### Instructions to follow:
Repeat the lines of the data exactly, from the first one through the one that contains "first field of".

### Records shown:
Lemma dict_lookup_is_Some items k :
  is_Some (dict items !! k) ↔ k ∈ items.*1.
Proof.
  induction items as [|[k' v'] items IH] using rev_ind.
  - unfold dict. simpl. rewrite lookup_empty. split; [by intros [??]|].
    by intros ?%elem_of_nil.
  - rewrite dict_snoc, fmap_app, elem_of_app. simpl.
    rewrite list_elem_of_singleton, <- IH.
    destruct (decide (k' = k)) as [->|Hne].
    + rewrite lookup_insert_eq. split; [by right|by eexists].
    + rewrite lookup_insert_ne by done. split; [by left|].
      by intros [?|?]; [|congruence].
Qed.

Lemma dict_zip_lookup_last ks vs i k (v : V) :
  ks !! i = Some k →
  vs !! i = Some v →
  (∀ j, (i < j)%nat → ks !! j ≠ Some k) →
  dict (zip ks vs) !! k = Some v.
Proof.
  intros Hk Hv Hlast. apply (dict_lookup_last _ i).
  - apply lookup_zip_with_Some. by exists k, v.
  - intros j [k' v'] Hj (? & ? & ? & Hk' & _)%lookup_zip_with_Some.
    simplify_eq/=. intros ->. by apply (Hlast j).
Qed.

End Construction.

Lemma instantiate_ok self cls_name c args :
  classes self !! cls_name = Some c →
  length args = length (ClassDef.all_fields c) →
  _instantiate cls_name args self
  = (allocated self {| Instance.cls := c;
                       Instance.fields := dict (zip (ClassDef.all_fields c) args) |},
     Returns (length (store self))).
Proof.
  intros Hc Hlen. unfold _instantiate. monad_unfold. rewrite Hc.
  by rewrite decide_False by (intros ?; congruence).
Qed.

Lemma instantiate_arity_mismatch self cls_name c args :
  classes self !! cls_name = Some c →
  length args ≠ length (ClassDef.all_fields c) →
  _instantiate cls_name args self
  = (self, Raises (ArityMismatch cls_name (length (ClassDef.all_fields c))
                                 (length args))).
Proof.
  intros Hc Hlen. unfold _instantiate. monad_unfold. rewrite Hc.
  by rewrite decide_True by (intros ?; congruence).
Qed.

(** C6, as stated, fails on [class_twice]: [new A(1, 2)] succeeds, the
    first field of [all_fields] is [a] and the first argument is [1], but
    the field [a] of the new instance holds [2]. *)
Lemma new_positional_counterexample :
  ¬ (∀ self cls_name c args self' r o i f v,
       classes self !! cls_name = Some c →
       _instantiate cls_name args self = (self', Returns r) →
       store self' !! r = Some o →
       ClassDef.all_fields c !! i = Some f →
       args !! i = Some v →
       Instance.fields o !! f = Some v).
Proof.
  intros H.
  specialize (H (__init__ {[ "A" := class_twice ]} []) "A" class_twice [1; 2]
                _ _ _ 0%nat "a" 1 eq_refl eq_refl eq_refl eq_refl eq_refl).
  vm_compute in H. discriminate H.
Qed.

(** C6 (amended). [all_fields c] is the fields of the ancestors, root
    first, followed by the own fields of [c]; [new] succeeds exactly with
    as many arguments as [all_fields c] has names; the new instance then
    has exactly these names as fields, and the name at a position holds
    the argument at that position provided the name does not occur again
    at a later position (so at every position when no name is repeated). *)
Theorem new_assigns_fields_in_order self cls_name c args :
  classes self !! cls_name = Some c →
  ClassDef.all_fields c
  = concat (ClassDef.fields <$> ancestors_root_first c) ++ ClassDef.fields c
  ∧ ((∃ self' r, _instantiate cls_name args self = (self', Returns r))
     ↔ length args = length (ClassDef.all_fields c))
  ∧ (length args = length (ClassDef.all_fields c) →
     ∃ o,
       _instantiate cls_name args self
       = (allocated self o, Returns (length (store self)))
       ∧ Instance.cls o = c
       ∧ (∀ f, is_Some (Instance.fields o !! f) ↔ f ∈ ClassDef.all_fields c)
       ∧ (∀ i f v,
            ClassDef.all_fields c !! i = Some f →
            args !! i = Some v →
            (∀ j, (i < j)%nat → ClassDef.all_fields c !! j ≠ Some f) →
            Instance.fields o !! f = Some v)
       ∧ (NoDup (ClassDef.all_fields c) →
          ∀ i f v,
            ClassDef.all_fields c !! i = Some f →
            args !! i = Some v →
            Instance.fields o !! f = Some v)).
Proof.
  intros Hc. split; [apply all_fields_ancestors|]. split.
  - split.
    + intros (self' & r & Hrun).
      destruct (decide (length args = length (ClassDef.all_fields c)))
        as [?|Hne]; [done|].
      rewrite (instantiate_arity_mismatch _ _ _ _ Hc Hne) in Hrun. discriminate.
    + intros Hlen. eexists _, _. by apply instantiate_ok.
  - intros Hlen. eexists.
    split; [by apply instantiate_ok|]. simpl. split; [done|].
    assert (Hlast : ∀ i f v,
               ClassDef.all_fields c !! i = Some f →
               args !! i = Some v →
               (∀ j, (i < j)%nat → ClassDef.all_fields c !! j ≠ Some f) →
               dict (zip (ClassDef.all_fields c) args) !! f = Some v)
      by (intros; by eapply dict_zip_lookup_last).
    split; [|split; [done|]].
    + intros f. rewrite dict_lookup_is_Some, fst_zip; [done|lia].
    + intros Hnodup i f v Hf Hv. apply (Hlast i); [done..|].
      intros j Hj Hf'.
      pose proof (NoDup_lookup _ _ _ _ Hnodup Hf Hf'). lia.
Qed.

Lemma new_assigns_fields_in_order_witness :
  ∃ o,
    _instantiate "B" [1; 2] (__init__ scenario_classes [])
    = (allocated (__init__ scenario_classes []) o, Returns 0%nat)
    ∧ Instance.cls o = class_B
    ∧ Instance.fields o !! "a" = Some 1
    ∧ Instance.fields o !! "b" = Some 2.
Proof.
  destruct (proj2 (proj2 (new_assigns_fields_in_order
              (__init__ scenario_classes []) "B" class_B [1; 2] eq_refl))
              eq_refl)
    as (o & Hrun & Hcls & _ & _ & Hpos).
  exists o. split; [exact Hrun|]. split; [exact Hcls|].
  assert (Hnodup : NoDup (ClassDef.all_fields class_B)).
  { apply (bool_decide_eq_true_1 _). vm_compute. reflexivity. }
  split.
  - exact (Hpos Hnodup 0%nat "a" 1 eq_refl eq_refl).
  - exact (Hpos Hnodup 1%nat "b" 2 eq_refl eq_refl).
Defined.






(** ** Field assignment *)




(** ** The view invariant *)

Lemma step_shape_refl self : step_shape self self.
Proof. split; [done|]. split; [|by left]. intros r o Hr. by exists o. Qed.

Lemma step_shape_printed self line : step_shape self (printed self line).
Proof. split; [done|]. split; [|by left]. intros r o Hr. by exists o. Qed.

Lemma step_shape_preserves self self' :
  view_invariant self → step_shape self self' → view_invariant self'.
Proof.
  intros Hinv (_ & Hstore & Henv) x b Hx.
  destruct Henv as [Henv|(v & b' & o & Henv & Ho & Hsub)]; rewrite Henv in Hx.
  - destruct (Hinv x b Hx) as (o & Ho & Hsub).
    destruct (Hstore _ _ Ho) as (o' & Ho' & Hcls).
    exists o'. by rewrite Hcls.
  - destruct (decide (v = x)) as [->|Hne].
    + rewrite lookup_insert_eq in Hx. simplify_eq. by exists o.
    + rewrite lookup_insert_ne in Hx by done.
      destruct (Hinv x b Hx) as (o0 & Ho0 & Hsub0).
      destruct (Hstore _ _ Ho0) as (o' & Ho' & Hcls).
      exists o'. by rewrite Hcls.
Qed.

Lemma ctor_args_state raw self : (ctor_args raw self).1 = self.
Proof.
  induction raw as [|tok raw IH]; [done|]. simpl.
  destruct (is_int (PyStr.strip tok)); [|done]. simpl. monad_unfold.
  destruct (ctor_args raw self) as [self' [args|e]]; by simpl in *.
Qed.

Lemma token_values_state o m tokens self : (token_values o m tokens self).1 = self.
Proof.
  induction tokens as [|tok tokens IH]; [done|]. simpl. monad_unfold.
  destruct (is_int tok).
  - destruct (token_values o m tokens self) as [self' [vs|e]]; by simpl in *.
  - destruct (Instance.fields o !! tok); [|done].
    destruct (token_values o m tokens self) as [self' [vs|e]]; by simpl in *.
Qed.

Lemma exec_let_unparsed stmt self :
  parse_let stmt = None → _exec_let stmt self = (self, Raises UnpackError).
Proof.
  unfold parse_let, _exec_let. monad_unfold. intros H.
  destruct (PyStr.split1 "let" stmt) as [[pre rest]|]; [|done]. simpl in *.
  destruct (PyStr.split1 "=" rest) as [[np ep]|]; [|done]. simpl in *.
  unfold classify_expr in H.
  destruct (PyStr.startswith "new " _).
  { by destruct (PyStr.split1 "(" _) as [[??]|]. }
  destruct (PyStr.startswith "clone " _); [done|].
  destruct (PyStr.startswith "cast<" _); [|done].
  by destruct (PyStr.split1 ">" _) as [[??]|].
Qed.

Lemma exec_let_step stmt self :
  view_invariant self → step_shape self (_exec_let stmt self).1.
Proof.
  intros Hinv.
  destruct (parse_let stmt) as [[v form]|] eqn:Hparts;
    [|rewrite exec_let_unparsed by done; apply step_shape_refl].
  destruct form as [cls_name raw|src|target src|src].
  - rewrite (exec_let_new _ _ _ _ _ Hparts). monad_unfold.
    pose proof (ctor_args_state raw self) as Hargs.
    destruct (ctor_args raw self) as [self0 [args|e]]; simpl in Hargs; subst self0;
      [|apply step_shape_refl].
    unfold _instantiate. monad_unfold.
    destruct (classes self !! cls_name) as [c|]; [|apply step_shape_refl].
    case_decide; [apply step_shape_refl|].
    unfold new_instance, deref. simpl.
    rewrite lookup_app_r, Nat.sub_diag by done. simpl.
    split; [done|]. split.
    + intros r o Hr. exists o. split; [by apply lookup_app_l_Some|done].
    + right. eexists _, _, _. split; [done|]. simpl.
      rewrite lookup_app_r, Nat.sub_diag by done.
      split; [done|]. apply is_subclass_of_refl.
  - destruct (env self !! src) as [b|] eqn:Hb.
    + destruct (Hinv _ _ Hb) as (o & Ho & Hsub).
      rewrite (exec_let_clone_ok _ _ _ _ _ _ Hparts Hb Ho). simpl.
      split; [done|]. split.
      * intros r o' Hr. exists o'. split; [by apply lookup_app_l_Some|done].
      * right. eexists _, _, _. split; [done|]. simpl.
        rewrite lookup_app_r, Nat.sub_diag by done. by split.
    + rewrite (exec_let_unbound _ _ _ _ src Hparts) by auto.
      apply step_shape_refl.
  - destruct (env self !! src) as [b|] eqn:Hb.
    + destruct (Hinv _ _ Hb) as (o & Ho & Hsub).
      rewrite (exec_let_cast _ _ _ _ _ Hparts).
      rewrite (bind_returns _ _ _ _ _ (get_binding_bound _ _ _ Hb)).
      unfold _cast_binding. monad_unfold.
      destruct (classes self !! target) as [tc|]; [|apply step_shape_refl].
      rewrite (deref_allocated _ _ _ Ho).
      destruct (ClassDef.is_subclass_of (Instance.cls o) tc) eqn:Htc; simpl;
        [|apply step_shape_refl].
      split; [done|]. split; [intros r o' Hr; by exists o'|].
      right. by exists v, {| inst := inst b; view_cls := tc |}, o.
    + rewrite (exec_let_unbound _ _ _ _ src Hparts) by eauto.
      apply step_shape_refl.
  - destruct (env self !! src) as [b|] eqn:Hb.
    + destruct (Hinv _ _ Hb) as (o & Ho & Hsub).
      rewrite (exec_let_alias_ok _ _ _ _ _ Hparts Hb). simpl.
      split; [done|]. split; [intros r o' Hr; by exists o'|].
      right. by exists v, b, o.
    + rewrite (exec_let_unbound _ _ _ _ src Hparts) by auto.
      apply step_shape_refl.
Qed.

### Solution to the exercise:
Lemma dict_lookup_is_Some items k :
  is_Some (dict items !! k) ↔ k ∈ items.*1.
Proof.
  induction items as [|[k' v'] items IH] using rev_ind.
  - unfold dict. simpl. rewrite lookup_empty. split; [by intros [??]|].
    by intros ?%elem_of_nil.
  - rewrite dict_snoc, fmap_app, elem_of_app. simpl.
    rewrite list_elem_of_singleton, <- IH.
    destruct (decide (k' = k)) as [->|Hne].
    + rewrite lookup_insert_eq. split; [by right|by eexists].
    + rewrite lookup_insert_ne by done. split; [by left|].
      by intros [?|?]; [|congruence].
Qed.

Lemma dict_zip_lookup_last ks vs i k (v : V) :
  ks !! i = Some k →
  vs !! i = Some v →
  (∀ j, (i < j)%nat → ks !! j ≠ Some k) →
  dict (zip ks vs) !! k = Some v.
Proof.
  intros Hk Hv Hlast. apply (dict_lookup_last _ i).
  - apply lookup_zip_with_Some. by exists k, v.
  - intros j [k' v'] Hj (? & ? & ? & Hk' & _)%lookup_zip_with_Some.
    simplify_eq/=. intros ->. by apply (Hlast j).
Qed.

End Construction.

Lemma instantiate_ok self cls_name c args :
  classes self !! cls_name = Some c →
  length args = length (ClassDef.all_fields c) →
  _instantiate cls_name args self
  = (allocated self {| Instance.cls := c;
                       Instance.fields := dict (zip (ClassDef.all_fields c) args) |},
     Returns (length (store self))).
Proof.
  intros Hc Hlen. unfold _instantiate. monad_unfold. rewrite Hc.
  by rewrite decide_False by (intros ?; congruence).
Qed.

Lemma instantiate_arity_mismatch self cls_name c args :
  classes self !! cls_name = Some c →
  length args ≠ length (ClassDef.all_fields c) →
  _instantiate cls_name args self
  = (self, Raises (ArityMismatch cls_name (length (ClassDef.all_fields c))
                                 (length args))).
Proof.
  intros Hc Hlen. unfold _instantiate. monad_unfold. rewrite Hc.
  by rewrite decide_True by (intros ?; congruence).
Qed.

(** C6, as stated, fails on [class_twice]: [new A(1, 2)] succeeds, the
    first field of [all_fields] is [a] and the first argument is [1], but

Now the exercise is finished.